(** ** The option diff *)

Lemma compare_items_cases (items : list (string * V)) (e : gmap string V) :
  match compare_items items e with
  | inr true => exists k v x, (k, v) ∈ items /\ e !! k = Some x /\ x <> v
  | inr false => forall k v, (k, v) ∈ items -> e !! k = Some v
  | inl ex => exists k v, ex = KeyError k /\ (k, v) ∈ items /\ e !! k = None
  end.
Proof.
  induction items as [|[k v] items IH]; simpl.
  - intros k v Hin. inversion Hin.
  - destruct (e !! k) as [x|] eqn:Hk.
    + case_bool_decide as Hx.
      * exists k, v, x. split; [by left|done].
      * destruct (compare_items items e) as [ex|[|]].
        -- destruct IH as (k'&v'&?&?&?). exists k', v'. split; [done|]. split; [by right|done].
        -- destruct IH as (k'&v'&x'&?&?&?). exists k', v', x'. split; [by right|done].
        -- intros k' v' Hin. apply elem_of_cons in Hin as [[= -> ->]|Hin]; [|by apply IH].
           rewrite Hk. f_equal. by destruct (decide (x = v)).
    + exists k, v. split; [done|]. split; [by left|done].
Qed.

(** For two dictionaries, the option is taken iff some key of the
    desired one is missing from the live one or has another value there. *)
Lemma option_changed_dict (d e : gmap string V) :
  exists b, option_changed (OptDict d) (OptDict e) = inr b /\
    (b = true <-> exists k v, d !! k = Some v /\ e !! k <> Some v).
Proof.
  unfold option_changed.
  generalize (compare_items_cases (map_to_list d) e).
  destruct (compare_items (map_to_list d) e) as [ex|[|]].
  - intros (k&v&->&Hin&Hk). exists true. split; [done|]. split; [|done]. intros _.
    exists k, v. apply elem_of_map_to_list in Hin. split; [done|]. by rewrite Hk.
  - intros (k&v&x&Hin&Hk&Hx). exists true. split; [done|]. split; [|done]. intros _.
    exists k, v. apply elem_of_map_to_list in Hin. split; [done|]. rewrite Hk. congruence.
  - intros Hall. exists false. split; [done|]. split; [done|].
    intros (k&v&Hd&He). destruct He. apply Hall. by apply elem_of_map_to_list.
Qed.

Lemma option_changed_error (value existing : @optval V) ex :
  option_changed value existing = inl ex ->
  ex = AttributeError "items" /\
  exists s e, value = OptStr s /\ existing = OptDict e.
Proof.
  destruct existing as [s|e], value as [s'|d]; simpl; try done.
  - intros [= <-]. eauto.
  - destruct (option_changed_dict d e) as (b&Hb&_). unfold option_changed in Hb.
    by rewrite Hb.
Qed.

(** What the loop over the desired options leaves in [update_options]. *)
Lemma diff_loop_inr items known (eo upd d : gmap string (@optval V)) :
  NoDup items.*1 ->
  diff_loop items known eo upd = inr d ->
  (forall name, name ∉ items.*1 -> d !! name = upd !! name) /\
  (forall name value, (name, value) ∈ items ->
     exists existing b, eo !! name = Some existing /\
       option_changed value existing = inr b /\
       d !! name = if b then Some value else upd !! name).
Proof.
  revert upd. induction items as [|[n v] items IH]; intros upd Hnd; simpl.
  - intros [= <-]; split; [done|]. intros ?? Hin; inversion Hin.
  - apply NoDup_cons in Hnd as [Hn Hnd]. simpl in Hn.
    destruct (eo !! n) as [existing|] eqn:Hexisting; [|done].
    destruct (option_changed v existing) as [ex|b] eqn:Hchanged; [done|].
    intros Hd.
    assert (exists upd', diff_loop items known eo upd' = inr d /\
              upd' !! n = (if b then Some v else upd !! n) /\
              forall name, name <> n -> upd' !! name = upd !! name)
      as (upd'&Hd'&Hn'&Hother).
    { destruct b; eexists; (split; [exact Hd|]).
      - split; [by rewrite lookup_insert_eq|]. intros; by rewrite lookup_insert_ne.
      - done. }
    destruct (IH upd' Hnd Hd') as [IH1 IH2]. split.
    + intros name Hname. apply not_elem_of_cons in Hname as [? ?].
      rewrite IH1 by done. by apply Hother.
    + intros name value Hin. apply elem_of_cons in Hin as [[= -> ->]|Hin].
      * exists existing, b. repeat split; try done. by rewrite IH1.
      * destruct (IH2 _ _ Hin) as (existing'&b'&?&?&Hd'').
        exists existing', b'. repeat split; try done. rewrite Hd''.
        destruct b'; [done|]. apply Hother. intros ->.
        apply Hn. apply list_elem_of_fmap. by exists (n, value).
Qed.

(** The errors of the loop: the first desired option that the live
    options do not have, or whose live value is a dictionary while the
    desired one is a string. *)
Lemma diff_loop_inl items known (eo upd : gmap string (@optval V)) ex :
  diff_loop items known eo upd = inl ex ->
  (exists name value, (name, value) ∈ items /\ eo !! name = None /\
     ex = InvalidTableOption name known) \/
  (ex = AttributeError "items" /\
   exists name s e, (name, OptStr s) ∈ items /\ eo !! name = Some (OptDict e)).
Proof.
  revert upd. induction items as [|[n v] items IH]; intros upd; simpl; [done|].
  destruct (eo !! n) as [existing|] eqn:Hexisting.
  - destruct (option_changed v existing) as [ex'|b] eqn:Hchanged.
    + intros [= <-]. right.
      apply option_changed_error in Hchanged as (->&s&e&->&->).
      split; [done|]. exists n, s, e. split; [by left|done].
    + intros Hd. assert (exists upd', diff_loop items known eo upd' = inl ex) as [upd' Hd'].
      { destruct b; eauto. }
      destruct (IH _ Hd') as [(name&value&?&?&?)|(?&name&s&e&?&?)].
      * left. exists name, value. split; [by right|done].
      * right. split; [done|]. exists name, s, e. split; [by right|done].
  - intros [= <-]. left. exists n, v. split; [by left|done].
Qed.

Lemma diff_loop_total items known (eo upd : gmap string (@optval V)) :
  (forall name value, (name, value) ∈ items ->
     exists existing, eo !! name = Some existing /\
       forall s e, value = OptStr s -> existing <> OptDict e) ->
  exists d, diff_loop items known eo upd = inr d.
Proof.
  intros Hok. destruct (diff_loop items known eo upd) as [ex|d] eqn:Hd; [|eauto].
  apply diff_loop_inl in Hd as [(name&value&Hin&Hnone&_)|(_&name&s&e&Hin&He)].
  - destruct (Hok _ _ Hin) as (?&?&_). congruence.
  - destruct (Hok _ _ Hin) as (existing&Hex&Hshape). rewrite Hex in He.
    injection He as ->. by destruct (Hshape s e).
Qed.


(** C10: for an option whose normalised live value is a dictionary and
    whose normalised desired value is a string, the comparison raises
    [AttributeError] (a string has no [items]), which the handler for
    [KeyError] does not catch: the diff is not computed, and the error is
    this one whenever the live options know every desired name. *)
Theorem option_diff_shape_mismatch (model_options existing_options : gmap string (@optval V))
    name s live :
  model_options !! name = Some (OptStr s) ->
  existing_options !! name = Some (OptDict live) ->
  option_changed (OptStr s) (OptDict live) = inl (AttributeError "items") /\
  (exists ex, option_diff model_options existing_options = inl ex) /\
  ((forall n, is_Some (model_options !! n) -> is_Some (existing_options !! n)) ->
   option_diff model_options existing_options = inl (AttributeError "items")).
Proof.
  intros Hm He. split; [done|].
  assert (exists ex, option_diff model_options existing_options = inl ex) as [ex Hex].
  { destruct (option_diff model_options existing_options) as [ex|d] eqn:Hd; [eauto|].
    unfold option_diff in Hd.
    apply diff_loop_inr in Hd as [_ Hin]; [|apply NoDup_fst_map_to_list].
    apply elem_of_map_to_list in Hm.
    destruct (Hin _ _ Hm) as (existing&b&Hex&Hb&_).
    rewrite He in Hex. injection Hex as <-. done. }
  split; [eauto|]. intros Hknown. rewrite Hex. f_equal.
  unfold option_diff in Hex.
  apply diff_loop_inl in Hex as [(n&v&Hin&Hnone&_)|[-> _]]; [|done].
  apply elem_of_map_to_list in Hin.
  destruct (Hknown n) as [? Hsome]; [eauto|]. congruence.
Qed.

Lemma live_table_Some c m tm :
  live_table c m = Some tm ->
  exists km, c !! _get_keyspace m = Some km /\
    tables km !! _raw_column_family_name m = Some tm.
Proof.
  unfold live_table. destruct (c !! _get_keyspace m) as [km|]; [|done]. eauto.
Qed.

Lemma get_table_metadata_run c m tm :
  live_table c m = Some tm ->
  @_get_table_metadata V m c = mkRun [] c (inr tm).
Proof.
  intros (km&Hkm&Htm)%live_table_Some. unfold _get_table_metadata.
  rewrite bind_get_metadata, (bind_getitem _ _ _ _ _ Hkm).
  unfold getitem. by rewrite Htm.
Qed.

(** ** The order of the loop over the desired options *)

Lemma keys_loop_spec (option_strings : list string) (acc o : gmap string (@optval V))
    (keys : list string) :
  NoDup keys -> (forall k, k ∈ keys <-> is_Some (acc !! k)) ->
  options_loop json_loads option_strings acc = inr o ->
  NoDup (keys_loop json_loads option_strings keys) /\
  forall k, k ∈ keys_loop json_loads option_strings keys <-> is_Some (o !! k).
Proof.
  revert acc keys. induction option_strings as [|option rest IH]; intros acc keys Hnd Hkeys; simpl.
  - intros [= <-]. done.
  - destruct (decode_option json_loads option) as [ex|[name value]]; [done|].
    intros Ho. eapply IH; [| |exact Ho].
    + case_bool_decide as Hin; [done|].
      apply NoDup_app. split; [done|]. split; [|apply NoDup_singleton].
      intros k Hk ->%list_elem_of_singleton. done.
    + intros k. destruct (decide (k = name)) as [->|Hne].
      * rewrite lookup_insert_eq. split; [eauto|]. intros _.
        case_bool_decide; [done|]. apply elem_of_app. right. by left.
      * rewrite lookup_insert_ne by done. rewrite <- Hkeys.
        case_bool_decide; [done|]. rewrite elem_of_app, list_elem_of_singleton.
        split; [intros [?|?]; [done|by destruct Hne]|by left].
Qed.

(** [options.keys()] lists every key of the dictionary once. *)
Lemma options_keys_spec (option_strings : list string) (o : gmap string (@optval V)) :
  _options_map_from_strings json_loads option_strings = inr o ->
  NoDup (options_keys json_loads dict_order option_strings) /\
  forall k, k ∈ options_keys json_loads dict_order option_strings <-> is_Some (o !! k).
Proof.
  intros Ho. unfold options_keys, insertion_order.
  destruct (dict_order _) as [order Hperm]; simpl.
  destruct (keys_loop_spec option_strings ∅ o [] (NoDup_nil_2) ) as [Hnd Hkeys]; [|done|].
  { intros k. rewrite lookup_empty. split; [by intros ?%elem_of_nil|by intros [? ?]]. }
  split; [by rewrite Hperm|]. intros k. by rewrite Hperm.
Qed.

(** [options.items()] lists every entry of the dictionary once, in the
    order of the keys. *)
Lemma options_items_spec (option_strings : list string) (o : gmap string (@optval V)) :
  _options_map_from_strings json_loads option_strings = inr o ->
  (options_items json_loads dict_order option_strings o).*1 =
    options_keys json_loads dict_order option_strings /\
  NoDup (options_items json_loads dict_order option_strings o).*1 /\
  forall name value,
    (name, value) ∈ options_items json_loads dict_order option_strings o <->
    o !! name = Some value.
Proof.
  intros Ho. destruct (options_keys_spec _ _ Ho) as [Hnd Hkeys].
  unfold options_items.
  assert (forall keys : list string, (forall k, k ∈ keys -> is_Some (o !! k)) ->
            (omap (fun name => pair name <$> o !! name) keys).*1 = keys) as Hfst.
  { induction keys as [|k keys IH]; intros Hall; [done|]. simpl.
    destruct (Hall k) as [v Hv]; [by left|]. rewrite Hv. simpl. f_equal.
    apply IH. intros k' Hk'. apply Hall. by right. }
  rewrite Hfst by (intros k Hk; by apply Hkeys).
  split; [done|]. split; [done|].
  intros name value. rewrite list_elem_of_omap. split.
  - intros (k&_&Hk). destruct (o !! k) as [v|] eqn:Hv; [|done].
    simpl in Hk. by injection Hk as -> ->.
  - intros Hv. exists name. split; [apply Hkeys; eauto|]. by rewrite Hv.
Qed.

(** The error of the loop is that of the first item that has one: the
    items before it have a live value they can be compared with. *)
Lemma diff_loop_first_error items known (eo upd : gmap string (@optval V)) ex :
  diff_loop items known eo upd = inl ex ->
  exists before name value after,
    items = (before ++ (name, value) :: after)%list /\
    (forall n v, (n, v) ∈ before ->
       exists existing b, eo !! n = Some existing /\ option_changed v existing = inr b) /\
    ((eo !! name = None /\ ex = InvalidTableOption name known) \/
     (exists s e, value = OptStr s /\ eo !! name = Some (OptDict e) /\
        ex = AttributeError "items")).
Proof.
  revert upd. induction items as [|[n v] items IH]; intros upd; simpl; [done|].
  destruct (eo !! n) as [existing|] eqn:Hexisting.
  - destruct (option_changed v existing) as [ex'|b] eqn:Hchanged.
    + intros [= <-].
      apply option_changed_error in Hchanged as (->&s&e&->&->).
      exists [], n, (OptStr s), items. split; [done|].
      split; [by intros ?? ?%elem_of_nil|]. right. eauto.
    + intros Hd.
      assert (exists upd', diff_loop items known eo upd' = inl ex) as [upd' Hd'].
      { destruct b; eauto. }
      destruct (IH _ Hd') as (before&name&value&after&->&Hbefore&Hex).
      exists ((n, v) :: before), name, value, after. split; [done|]. split; [|done].
      intros n' v' [[= -> ->]|Hin]%elem_of_cons; eauto.
  - intros [= <-]. exists [], n, v, items. split; [done|].
    split; [by intros ?? ?%elem_of_nil|]. left. done.
Qed.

[PROBLEM REQUIREMENTS] Among the entries above, locate the lines containing "forall name, name <>" and "by rewrite IH1.", and transcribe exactly those two lines and all lines between.

[EXERCISE ANSWER]
              forall name, name <> n -> upd' !! name = upd !! name)
      as (upd'&Hd'&Hn'&Hother).
    { destruct b; eexists; (split; [exact Hd|]).
      - split; [by rewrite lookup_insert_eq|]. intros; by rewrite lookup_insert_ne.
      - done. }
    destruct (IH upd' Hnd Hd') as [IH1 IH2]. split.
    + intros name Hname. apply not_elem_of_cons in Hname as [? ?].
      rewrite IH1 by done. by apply Hother.
    + intros name value Hin. apply elem_of_cons in Hin as [[= -> ->]|Hin].
      * exists existing, b. repeat split; try done. by rewrite IH1.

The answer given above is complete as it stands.